Welcome! @New vaper1

Reactions: Like 1


----------



## New vaper1 (14/5/18)

Stosta said:


> Welcome to the forum @New vaper1 !
> 
> I think that is a great device to start off with, I think there are very few options out there that will be 100% leak-proof and tick every single box you have. Which leads to your next question... There will ALWAYS be something better out there! it doesn't matter if you find the perfect device, you will always want something new.
> 
> But if you're looking at an upgrade, you need to make certain considerations. You looking for big clouds, or something that is carry friendly? What is your budget? You wanting to rebuild coils or buy factory-made coils?



Thanks for the reply soo fast ....my current budget is around 700/900 . I do want something which can be the best of both worlds that wouldn't really cause a hole my pocket for getting parts or coils if needed .....so far I've just been using factory coils as im still new to it and not so clued up as to everything just yet but can you please elaborate on custom coils ....also is there any mods for the eleaf because I see some guys who have it and blow huge clouds while im just getting a small puff

Reactions: Like 1


----------



## Stosta (14/5/18)

New vaper1 said:


> Thanks for the reply soo fast ....my current budget is around 700/900 . I do want something which can be the best of both worlds that wouldn't really cause a hole my pocket for getting parts or coils if needed .....so far I've just been using factory coils as im still new to it and not so clued up as to everything just yet but can you please elaborate on custom coils ....also is there any mods for the eleaf because I see some guys who have it and blow huge clouds while im just getting a small puff


Hmmm...

I can't say how they are getting big clouds out of the IJust, perhaps they are using the lower ohm coils?

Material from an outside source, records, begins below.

(** C1, amended: the cooldown gate comes first and suppresses every call
    made before the cooldown timestamp, continuous gestures included.  Once
    the current time is not before that timestamp, a held [OPEN_PALM] and a
    held [FIST] each emit a cursor move and a held [PINCH] leaves the
    controller in volume mode; none of the three changes the cooldown. *)
Theorem continuous_gestures_and_cooldown (self : JarvisController) (k : Tick) :
  ((current_time k < _gesture_cooldown self)%Q ->
   _handle_gesture self k = (self, []))
  /\ ((_gesture_cooldown self <= current_time k)%Q ->
      is_held (gesture_state k) = true ->
      (gs_gesture (gesture_state k) = OPEN_PALM
       \/ gs_gesture (gesture_state k) = FIST ->
       exists x y, In (moveTo x y) (snd (_handle_gesture self k)))
      /\ (gs_gesture (gesture_state k) = PINCH ->
          _volume_mode (fst (_handle_gesture self k)) = true)
      /\ (gs_gesture (gesture_state k) = OPEN_PALM
          \/ gs_gesture (gesture_state k) = FIST
          \/ gs_gesture (gesture_state k) = PINCH ->
          _gesture_cooldown (fst (_handle_gesture self k))
          = _gesture_cooldown self)).
Proof.
  split.
  - intros L. apply cooldown_gate. now apply ltb_lt.
  - intros G Held. apply ltb_ge in G.
    open_tick k. open_controller self. subst held.
    split; [|split].
    + intros [E|E]; subst g; destruct dr; dispatch; simpl; eauto.
    + intros E; subst g; destruct dr, vm; dispatch; dispatch_cases;
        reflexivity.
    + intros [E|[E|E]]; subst g; destruct dr, vm; dispatch; dispatch_cases;
        reflexivity.
Qed.
(** ** Drag release *)

Lemma run_cons self k ticks :
  run self (k :: ticks) =
  (fst (run (fst (_handle_gesture self k)) ticks),
   snd (_handle_gesture self k)
   :: snd (run (fst (_handle_gesture self k)) ticks)).
Proof.
  cbn [run]. destruct (_handle_gesture self k) as [s1 c1]. cbn [fst snd].
  now destruct (run s1 ticks).
Qed.

Lemma handle_gesture_drag_inv self k t :
  drag_inv t self -> (t <= current_time k)%Q ->
  drag_inv (current_time k) (fst (_handle_gesture self k)).
Proof.
  unfold drag_inv. intros I T.
  destruct (ltb (current_time k) (_gesture_cooldown self)) eqn:G.
  - rewrite (cooldown_gate _ _ G). cbn [fst]. intros D.
    apply Qle_trans with t; auto.
  - apply ltb_ge in G as G'. open_tick k. open_controller self.
    destruct g, held, dr, vm, sm; dispatch; dispatch_cases;
      intros D; try discriminate D; assumption.
Qed.

Lemma run_drag_inv ticks : forall self t,
  drag_inv t self -> chronological t ticks ->
  drag_inv (last_time t ticks) (fst (run self ticks)).
Proof.
  induction ticks as [|k ticks IH]; intros self t I C.
  - exact I.
  - destruct C as [T C]. rewrite run_cons. cbn [fst last_time].
    apply IH; [|exact C]. now apply handle_gesture_drag_inv with t.
Qed.

Lemma chronological_app t ticks k :
  chronological t (ticks ++ [k]) ->
  chronological t ticks /\ (last_time t ticks <= current_time k)%Q.
Proof.
  revert t. induction ticks as [|k' ticks IH]; intros t C.
  - simpl in *. tauto.
  - destruct C as [T C]. apply IH in C. simpl. tauto.
Qed.

(** A call whose gesture is not [FIST], made when no cooldown is pending
    over an open drag, closes the drag. *)
Lemma non_fist_releases self k :
  gs_gesture (gesture_state k) <> FIST ->
  drag_inv (current_time k) self ->
  _dragging (fst (_handle_gesture self k)) = false
  /\ (_dragging self = true -> In mouseUp (snd (_handle_gesture self k))).
Proof.
  unfold drag_inv. intros N I.
  destruct (ltb (current_time k) (_gesture_cooldown self)) eqn:G.
  - rewrite (cooldown_gate _ _ G). cbn [fst snd].
    destruct (_dragging self); [|split; [reflexivity | discriminate]].
    apply ltb_lt in G. specialize (I eq_refl).
    exfalso. exact (Qlt_not_le _ _ G I).
  - open_tick k. open_controller self. clear I.
    destruct g, held, dr, vm, sm; try (exfalso; apply N; reflexivity);
      dispatch; dispatch_cases;
        (split; [reflexivity | intros D; try discriminate D]);
        solve [cbn [In]; auto | apply in_or_app; right; cbn [In]; auto].
Qed.

(** C3: along any run from a fresh controller whose clock readings never
    go back, a call whose gesture is not [FIST] leaves [_dragging] false,
    and when [_dragging] was true on entry the call issues [mouseUp]. *)
Theorem drag_released_when_not_fist (size : Z * Z) (t0 : Q)
        (ticks : list Tick) (k : Tick) :
  chronological t0 (ticks ++ [k]) ->
  gs_gesture (gesture_state k) <> FIST ->
  let self := fst (run (new_controller size) ticks) in
  _dragging (fst (_handle_gesture self k)) = false
  /\ (_dragging self = true -> In mouseUp (snd (_handle_gesture self k))).
Proof.
  intros C N self. apply chronological_app in C as [C T].
  apply non_fist_releases; [exact N|].
  assert (I : drag_inv (last_time t0 ticks) self).
  { apply run_drag_inv; [|exact C]. intros D. discriminate D. }
  intros D. apply Qle_trans with (last_time t0 ticks); auto.
Qed.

Rebuilding opens up a much wider range of options, and it's really to do to start off with. You just buy wire and cotton and then you can make your coils to suit your needs. So you can build as high or low as you need, and at a fraction of the cost of factory-made coils. But they not as easy to deal with!

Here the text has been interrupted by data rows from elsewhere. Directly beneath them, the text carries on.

(** * gopus: the CELT inverse-transform kernels and the reference-decoder harnesses

    A shallow embedding of the six ARM NEON kernels under
    [internal/celt/asmgen]:

    - [imdct_prerotate_f32], [imdct_postrotate_f32]: the two rotation
      stages around the complex FFT of the inverse MDCT;
    - [kf_bfly3_m1], [kf_bfly4_m1], [kf_bfly4_mx], [kf_bfly5_m1]: the
      radix-3/4/5 butterflies.

    Modelling choices.

    - Single-precision arithmetic is an interface ([FloatOps]): one rounded
      operation per C operator and per lane of a NEON arithmetic intrinsic
      (no contraction of a product and a sum into a fused operation;
      [vmla_f32 a b c] is the product then the sum), nothing assumed about
      it.  Two results are "bit-identical" when they are the same expression
      over that interface.  The few identities of IEEE-754 that the
      statements of some claims rely on (multiplication by the constants
      [1.0f] and [-1.0f], commutativity, [x - y = x + (-y)]; NaNs are not
      told apart) are a second interface ([FloatLaws]).  Both are
      instantiated by the binary32 format of the Standard Library's
      [SpecFloat] ([Binary32], [Binary32Laws]).
    - A buffer reached through a C pointer is a [list]; an index is a [Z]
      ([int] arithmetic without overflow: signed overflow is undefined in C
      and every index that is used is also checked against the buffer).  A
      read or a write outside the buffer is undefined behaviour in C and is
      [None] here, so every kernel returns an [option].
    - A NEON register is a record of its lanes, an intrinsic of
      [arm_neon.h] is the function on lanes that the ACLE documents.
    - A [for] loop is [while_loop]: the condition is tested on the loop
      state before each execution of the body, as in C; the fuel given by
      each kernel is an upper bound of its number of iterations.

    The two programs under [tools/csrc] that run the reference decoder of
    libopus on a stream of packets are embedded in the module [Harness],
    with the choices made for them. *)

From Stdlib Require Import ZArith Lia Bool SpecFloat.
From Stdlib Require Strings.Byte.
From stdpp Require Import base tactics option numbers list.
(* ===== verification/_CoqProject ===== *)
-Q . S2P
Prelude.v
Types.v
Codec.v
Wal.v
Memtable.v
Manifest.v
Text.v
Wide.v
Canonical.v
Segment.v
Metadata.v
SegmentFile.v
Packing.v
Encoding.v
Frames.v
Merge.v
Compaction.v
Snapshot.v
Store.v
Recovery.v
StoreInvariant.v
Replica.v
LogState.v
Durability.v
Reopen.v
Packets.v
Messages.v
Parameters.v
Statements.v
Connection.v
Binlog.v
Placement.v
Charset.v
Json.v
RowValues.v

If I were you I would perhaps start off getting a mod and some batteries, your current tank can go on there, and then get a new tank in a month or two when you have saved up a bit more moola.

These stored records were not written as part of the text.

(* ===== verification/Codec.v ===== *)
(** * The record codec ([src/crates/pintail-store/src/codec.rs], [error.rs])

    [Encoder] is the byte vector built so far; [Decoder] is the buffer, the read
    position and the base offset.  A decoding step returns its result and the
    decoder it leaves, also on failure, since callers report the position.  The
    interface [Codec] states what an encoding promises to its clients: decoding
    what was encoded gives back the durable form of the value and stops at its
    end, whatever surrounds it. *)

From Stdlib Require Import ZArith Lia String.
From stdpp Require Import prelude list.
From coqutil Require Import Byte Word.LittleEndianList.
From S2P Require Import Prelude.
From S2P Require Import Types.

#[local] Open Scope Z_scope.

(** ** Errors *)

(** A formatted message: its text with the holes, and the numbers in them. *)
Record message : Type := msg { msg_text : string; msg_args : list Z }.
Arguments msg _%_string_scope _%_list_scope.

Inductive StoreError : Type :=
| Io (action : message)
| SSchema (error : SchemaError)
| WriterBusy
| UnknownTable (table_id : Z)
| CorruptWal (offset : Z) (reason : message)
| CorruptSegment (offset : Z) (reason : message)
| CorruptManifest (offset : Z) (reason : message)
| SchemaMismatch (expected_version actual_version : Z)
| SchemaFingerprintMismatch (expected actual : Z)
| IncompatibleSchema (reason : message)
| SequenceOverflow
| FormatLimit (reason : message)
| MemoryLimitExceeded (used requested limit : Z).

(** ** Encoder *)

Definition Encoder : Type := list byte.

Definition encoder_new : Encoder := [].
Definition enc_u8 (e : Encoder) (v : Z) : Encoder := e ++ to_le 1 v.
Definition enc_u32 (e : Encoder) (v : Z) : Encoder := e ++ to_le 4 v.
Definition enc_u64 (e : Encoder) (v : Z) : Encoder := e ++ to_le 8 v.
Definition enc_i64 (e : Encoder) (v : Z) : Encoder := e ++ to_le 8 v.
Definition enc_raw (e : Encoder) (bs : list byte) : Encoder := e ++ bs.

Definition enc_length (e : Encoder) (v : Z) (what : message) : result StoreError Encoder :=
  if v <=? u32_max then Ok (enc_u32 e v) else Err (FormatLimit what).

Definition enc_bytes (e : Encoder) (bs : list byte) (what : message) : result StoreError Encoder :=
  e ← enc_length e (len bs) what; Ok (enc_raw e bs).

(** ** Decoder *)

Record Decoder : Type := {
  dec_bytes : list byte;
  dec_position : Z;
  dec_base_offset : Z
}.

Definition decoder_new (bs : list byte) : Decoder :=
  {| dec_bytes := bs; dec_position := 0; dec_base_offset := 0 |}.

Definition with_base_offset (bs : list byte) (base : Z) : Decoder :=
  {| dec_bytes := bs; dec_position := 0; dec_base_offset := base |}.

https://www.sirvape.co.za/collectio...asmodus-lustro-200w-2-x-samsung-25r-batteries

This looks like a pretty sweet deal, but I haven't read anything on the lustro so it might be a flop. The best thing to do is to find something that catches your eye, and then come and ask if it's rubbish or not!

Reactions: Agree 1


----------



## New vaper1 (14/5/18)

Stosta said:


> Hmmm...
> 
> I can't say how they are getting big clouds out of the IJust, perhaps they are using the lower ohm coils?
> 
> ...


I see ...maybe I should give that a try ...thanks for the feedback once again I shall definitely give the link a check out ....so far I did see brands but no real devices just yet soo is there any brands which are troublesome ?


----------



## aktorsyl (14/5/18)

Stosta said:


> Hmmm...
> 
> I can't say how they are getting big clouds out of the IJust, perhaps they are using the lower ohm coils?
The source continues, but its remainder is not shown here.